PJL n° 310:
relative à relatif à la sécurité publique
– Discussion générale –
Mardi 24 janvier 2017
Esther Benbassa, Sénatrice EE-LV
Monsieur le Président,
Monsieur le Ministre,
Monsieur le Président de la commission des lois,
Monsieur le Rapporteur,
Mes ChèrEs collègues,
Le 8 octobre 2016, une quinzaine de personnes incendiaient deux voitures de police, occupées par quatre agents en mission de surveillance à Viry-Châtillon (Essonne). Deux policiers avaient été alors très grièvement brûlés.
Cet évènement avait sur le moment déclenché un mouvement de protestation sans précédent des forces de l’ordre, éreintées par des mois d’état d’urgence et de plan vigipirate alerte attentat.
Le projet de loi relatif à la sécurité publique qui nous réunit aujourd’hui constitue la réponse législative du gouvernement à la mobilisation des policiers et vise, selon ses auteurs, à assurer la protection des forces de l’ordre et la sécurité juridique de leurs interventions.
Je voudrais en préambule, mes chèrEs collègues, rendre hommage à ces hommes et ces femmes qui assument, chaque jour, la lourde tâche de nous protéger. Ils exercent leur mission dans des conditions extrêmement difficiles dues certainement à la menace terroriste qui pèse sur notre pays mais également au manque criant de moyens.
En fait, il ne s’agit pas ici du budget consacré au fonctionnement des commissariats, ni du nombre de postes dont la police aurait besoin pour travailler plus sereinement, mais il est plutôt question, c’est la mesure phare du texte, de définir les conditions dans lesquelles policiers et gendarmes peuvent faire usage de leur arme.
In fine, la question qui se pose à nous est celle de savoir si l’adoption des dispositions qui nous sont proposées est à même, pour reprendre les mots du gouvernement, d’assurer la protection des forces de l’ordre. Il convient également de s’assurer que les droits des citoyens et citoyennes de ce pays sont suffisamment garantis.

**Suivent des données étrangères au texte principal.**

(* ===== verification/EventTypes.v ===== *)
(** * Run events

    The durable event contract of event.rs and its private children: one record
    per event payload, one inductive type per Rust enum, with the source's field
    and constructor names.  A Rust path [T::C] reads [T.C] here, and [x.f] reads
    [x.(T.f)]. *)

From S2P Require Import Prelude Json.

(** [CapabilityFailureKind], capability/contracts.rs. *)
Module CapabilityFailureKind.
Inductive CapabilityFailureKind :=
| InvalidInput
| InvalidResult
| UnsupportedCapability
| UnsupportedOperation
| UnsupportedVersion
| InputTooLarge
| ResultTooLarge
| FrameTooLarge
| TimedOut
| Cancelled
| HandlerCrashed
| WorkerCrashed
| HostCrashed
| TransportFailed
| ServiceRejected
| Interrupted
| Ambiguous.
#[global] Instance CapabilityFailureKind_eq_dec : EqDecision CapabilityFailureKind.
Proof. solve_decision. Defined.
End CapabilityFailureKind.
Abbreviation CapabilityFailureKind := CapabilityFailureKind.CapabilityFailureKind.

(** [CapabilityFailure], capability/contracts.rs. *)
Module CapabilityFailure.
Record CapabilityFailure := mk {
  kind : CapabilityFailureKind;
  code : string;
  message : string;
  retryable : bool;
  ambiguous : bool;
  details : option Map
}.
End CapabilityFailure.
Abbreviation CapabilityFailure := CapabilityFailure.CapabilityFailure.

(** [RemoteDispatchStateV1], remote_dispatch/contracts.rs. *)
Module RemoteDispatchStateV1.
Inductive RemoteDispatchStateV1 :=
| Requested
| Offered
| Accepted
| Started
| CancelRequested
| Succeeded
| Failed
| Cancelled
| Ambiguous
| Abandoned.
#[global] Instance RemoteDispatchStateV1_eq_dec : EqDecision RemoteDispatchStateV1.
Proof. solve_decision. Defined.
End RemoteDispatchStateV1.
Abbreviation RemoteDispatchStateV1 := RemoteDispatchStateV1.RemoteDispatchStateV1.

Le sentiment du groupe écologiste face à ce texte est plus que mitigé.
Le projet de loi contient des avancées certaines : l’instauration d’un cadre commun aux différentes forces de sécurité en matière d’usage des armes et l’inscription dans la loi des principes d’absolue nécessité et de stricte proportionnalité en sont les exemples.
Toutefois les risques de dérives liés à une mauvaise interprétation de ces dispositions sont nombreux et devraient absolument être revus ou supprimés.
En effet, si la vocation de ce projet de loi est de protéger les policiers, certains spécialistes considèrent au contraire qu’en l’état, le texte serait source d’une plus grande insécurité juridique. Permettez-moi ainsi de citer Olivier Cahn, chercheur au Centre de recherches sociologiques sur le droit et les institutions pénales qui s’inquiète : «si cette réforme ne s’accompagne pas d’un message clair, on peut craindre que les policiers n’en déduisent qu’ils auront plus de possibilités d’ouvrir le feu. Alors que ce n’est pas le cas, puisqu’ils devront de toute façon respecter la Convention européenne des droits de l’Homme, qui dit que la nécessité de recourir à la force doit être absolue.»
Maître Laurent-Franck Liénard, avocat spécialisé dans la défense des policiers, abonde dans le même sens, je cite «mes clients avaient parfois déjà du mal à saisir la notion de légitime défense, alors ils ne vont pas saisir les contours de l’absolue nécessité. Si on commence à dire aux policiers qu’ils peuvent tirer sur une voiture en fuite, nous aurons plus de coups de feu, plus de blessés et plus de condamnations de policiers.» «Cette réforme est extrêmement dangereuse pour les policiers et les citoyens».
En conséquence, le groupe écologiste, dont je porte la voix aujourd’hui, a déposé, malgré vos injonctions Monsieur le ministre de l’Intérieur à ne pas le faire, quelques amendements dont l’adoption, ou non, conditionnera le vote final sur ce texte.
Je souhaiterais, pour conclure, vous dire quelques mots mes chèrEs collègues. Nous avons, depuis plus de cinq ans maintenant, débattu d’une avalanche de textes sécuritaires qui ont souvent donné lieu à des débats parfois caricaturaux.
Aussi voudrais-je le rappeler, à l’aune de ce qui devrait être, oserais-je dire enfin !, le dernier débat en la matière et alors que nous sommes en pleine période pré-électorale, que notre seule préoccupation devrait être en principe la défense de l’état de droit et des valeurs cardinales qui fondent notre République.
Alors, si finalement, la majorité du groupe écologiste votera contre ce texte, ce ne sera pas par défiance envers les forces de l’ordre de notre pays, ce sera parce que nous aurons considéré qu’il échouera, s’il est voté, tant à protéger les policiers et les gendarmes que nos concitoyens.